Cable operators large and small have argued that puts a thumb on the scale for their phone company competitors and could underwrite service where competitors can provide better and more cost-effectively by funding ILECs without any demonstration of need, while providing no comparable support to smaller competitors, even in the rural markets that are in the fund's wheelhouse.
Part of Levin's broadband plan was USF reform that migrates phone service subsidies to broadband.
At an Information Technology & Innovation Foundation event Tuesday in Washington, Levin took a moment out of a panel session on spectrum incentive auction policy to weigh in on the telco's ABC (America's Broadband Connectivity) plan.

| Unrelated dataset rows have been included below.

Definition updateStatus_tx (c : Call) (x : string) (status : MembershipStatus.t) (existing : MembershipRow.t) : Tx MembershipRow.t :=
  let* updated := membership_updateStatus x status (Some (userId (actor c))) (now c) in
  do* (if bool_decide (status = MembershipStatus.ACTIVE) then tret tt
       else do* session_revokeAllForUser (MembershipRow.userId existing) (now c); tret tt);
  let was := MembershipStatus.name (MembershipRow.status existing) in
  do* auditWriter (context c) (membership_audit c (MembershipRow.organizationId existing) "membership.status_changed" x
        (Some (JObj [("status", JStr was)])) (Some (JObj [("status", JStr (MembershipStatus.name (MembershipRow.status updated)))]))
        (Some ("status: " +:+ was +:+ " -> " +:+ MembershipStatus.name status)));
  tret updated.

Definition updateRole_pre (c : Call) (x : string) (newRole : PersonaRole) (db : Db) : res MembershipRow.t :=
  let! existing := authorizedMembership (actor c) membership_update_role x db in
  do! throw_if (bool_decide (MembershipRow.role existing = newRole)) (badRequest "New role is the same as the current role.");
  Ok existing.

(** The row of the new role: the revoked one again, or a new one. *)
Definition regrant_source (existing : MembershipRow.t) : option string := Some ("role-change-from:" +:+ MembershipRow.id existing).

Definition regrant_input (c : Call) (existing : MembershipRow.t) (newRole : PersonaRole) : CreateMembershipInput :=
  {| cm_organizationId := MembershipRow.organizationId existing; cm_userId := MembershipRow.userId existing; cm_role := newRole;
     cm_status := MembershipStatus.ACTIVE; cm_invitationSource := regrant_source existing; cm_createdByUserId := Some (userId (actor c));
     cm_createdByOrgId := organizationId (actor c) |}.

(** [priorAtNewRole], found in the transaction without a lock. *)
Definition regrant_prior (newRole : PersonaRole) (existing : MembershipRow.t) (db : Db) : option MembershipRow.t :=
  membership_findByUserOrgRole db (MembershipRow.userId existing) (MembershipRow.organizationId existing) newRole.

Definition regrant (c : Call) (existing : MembershipRow.t) (newRole : PersonaRole) (prior : option MembershipRow.t) : Tx MembershipRow.t :=
  match prior with
  | Some prior =>
      if bool_decide (MembershipRow.status prior = MembershipStatus.REVOKED)
      then membership_reactivate (MembershipRow.id prior) MembershipStatus.ACTIVE (regrant_source existing) (Some (userId (actor c))) (now c)
      else IdentityRepositories.membership_create (regrant_input c existing newRole) (now c)
  | None => IdentityRepositories.membership_create (regrant_input c existing newRole) (now c)
  end.

Definition roleJson (m : MembershipRow.t) : Json :=
  JObj [("role", JStr (PersonaRole_name (MembershipRow.role m))); ("membershipId", JStr (MembershipRow.id m))].

Definition updateRole_tx (c : Call) (newRole : PersonaRole) (existing : MembershipRow.t) (prior : option MembershipRow.t) : Tx MembershipRow.t :=
  uniqueSafe
    (do* membership_updateStatus (MembershipRow.id existing) MembershipStatus.REVOKED (Some (userId (actor c))) (now c);
     do* session_revokeAllForUser (MembershipRow.userId existing) (now c);
     let* next := regrant c existing newRole prior in
     do* auditWriter (context c) (membership_audit c (MembershipRow.organizationId existing) "membership.role_changed" (MembershipRow.id next)
           (Some (roleJson existing)) (Some (roleJson next))
           (Some ("role: " +:+ PersonaRole_name (MembershipRow.role existing) +:+ " -> " +:+ PersonaRole_name newRole)));
     tret next)
    (quoted ["A membership already exists at role "; PersonaRole_name newRole; " for this user in this organization (created concurrently)."]).

End Service.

Levin, who is currently Communications and Society Fellow, Aspen Institute, said there was "a lot of good stuff in the ABC plan," but that did not include having the government make a technology choice. He said one of the things the FCC did right in the 1990's--he was chief of staff to then FCC Chair Reed Hundt--was to listen to where the market was. He said if the FCC were to make the judgment that incumbents get that right of first refusal, it would be "losing its credibility as an expert agency."
The FCC is expected to offer its USF proposal within the next couple of months--though it has pushed back its timetable before--which has put an exclamation point on the issue. Also adding a spotlight was the comment deadline last week on responses to the ABC plan, which included criticism from the American Cable Association.